Enveil has released its new encrypted training solution, ZeroReveal ML Encrypted Training (ZMET).
The enterprise-ready product expands the boundaries of trusted computing by enabling the secure use of separate, decentralized datasets for encrypted federated learning and machine learning applications.
Designed to address specific customer pain points, ZMET allows organizations to train models in an encrypted capability while protecting the process of model development, the model itself, and the interests of all parties involved. The product expansion, an extension of Enveil’s Machine Learning Solution Suite, comes after the company announced $ 25 million in Series B funding.
The rise of the digital economy is driving a broader market to expand the global data silo and gain insights through the use, analysis and machine learning of secure and personal data. Enveil’s ZeroReveal solutions reinforce this digital transformation by changing the example of how and where companies can use data to unlock values.
A recent Gartner report “Innovation Insights for Federated Machine Learning”, which recognizes Enveil as a representative provider, highlights the momentum in this market: To create more accurate, safe and environmentally sustainable models “(March 2022).
“Today’s digital-first business landscape demands solutions that extend an organization’s reach without sacrificing privacy or security,” said Dr. Allison Ann Williams, founder and CEO of Enville. “By ensuring that models are trained safely – and the model itself and its associated results are encrypted – ZeroReveal allows machine learning companies to leverage ML so that they can safely gain insights from data sources across silos, jurisdictions or borders, even using highly sensitive models. Training information while doing. “
ZMET Privacy uses advances in enhanced technologies, such as Secure Multiparty Computing (SMPC), to train models in an encrypted capability. This encrypted training process enables secure federated learning, the model development process, the data used for training, as well as the interests and intentions of the parties involved.
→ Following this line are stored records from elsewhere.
(** * AIReviewMate: review pipeline, GitHub relay and the page's calls

    A shallow embedding of the repository:

    - [services/gemini.js]  : [reviewCode] (JSON extraction, post-processing,
      mapping of provider errors);
    - [routes/review.js]    : the [POST /review] handler;
    - [routes/github.js]    : the [GET /login], [GET /callback], [GET /repos]
      and [POST /pull-request] handlers;
    - [client/src/services/api.ts] : the address of an endpoint, the calls
      to the backend, the token and the error of the OAuth callback;
    - [client/src/components/Demo.tsx] : the test that starts the cooldown
      of the summon button;
    - [client/src/App.tsx] : the effect that receives the OAuth callback.

    JavaScript strings are sequences of UTF-16 code units and are modelled as
    lists of [N]; numbers are the extended rationals (every finite binary64
    value is a rational); JSON data is an inductive type of values.  Calls
    that leave the process (the model provider, the GitHub API, the AI client
    seen from the route, the backend seen from the page) are events of a
    small interaction type.  The functions of the platform that the code
    calls ([encodeURIComponent], [decodeURIComponent], [URLSearchParams])
    follow their standards. *)

From Stdlib Require Import String Ascii.
From Stdlib Require Import List NArith ZArith QArith Qround Lia Bool.
Import ListNotations.

Set Implicit Arguments.
Set Warnings "-register-all".

(* ================================================================== *)
(** * Strings *)

Module Str.

Definition jsstring := list N.

(** An ASCII literal of the source, as code units. *)
Definition js (s : string) : jsstring :=
  map N_of_ascii (list_ascii_of_string s).

(** The same, for literals that contain double quotes: they are written
    with an apostrophe in place of each double quote. *)
Definition jsq (s : string) : jsstring :=
  map (fun c => if (c =? 39)%N then 34%N else c) (js s).

(** [String.prototype.startsWith] *)
Fixpoint startsWith (p s : jsstring) : bool :=
  match p, s with
  | [], _ => true
  | _ :: _, [] => false
  | a :: p', b :: s' => (a =? b)%N && startsWith p' s'
  end.

(** [String.prototype.includes] *)
Fixpoint includes (needle hay : jsstring) : bool :=
  startsWith needle hay ||
  match hay with
  | [] => false
  | _ :: t => includes needle t
  end.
Companies can confidently lift sensitive data and / or ML models without the risk of exposure, providing improved models that can be used to more accurately gain insights and provide value. Models can be trained using data sources across security domains and organizational boundaries without the risk of unwanted exposure.
“We are proud to be the first in our department to provide an encrypted training product with a concrete and verifiable security approach: ZMET is providing an unparalleled ability to gain insights from data without having to trust other parties when calculating,” said Dr. Ryan Carr, Chief Technology Officer of Enville. “These privacy-saving machine learning training capabilities are tailored to the needs of our customers, engineered to overcome barriers and add business and mission value to the use of ML and data science.”
At its core, ZeroReveal Machine Learning is a two-way, proxy layer software system that enables decentralized, distributed evaluation and training of encrypted machine learning models across multiple datasets. Enveil protects the content of the search, analytical, or machine learning model – and its associated results.
The company’s decentralized approach allows data to be used securely within entities and across organizational, jurisdictional and security boundaries, extending data utilities without the need to transfer or pool sensitive assets.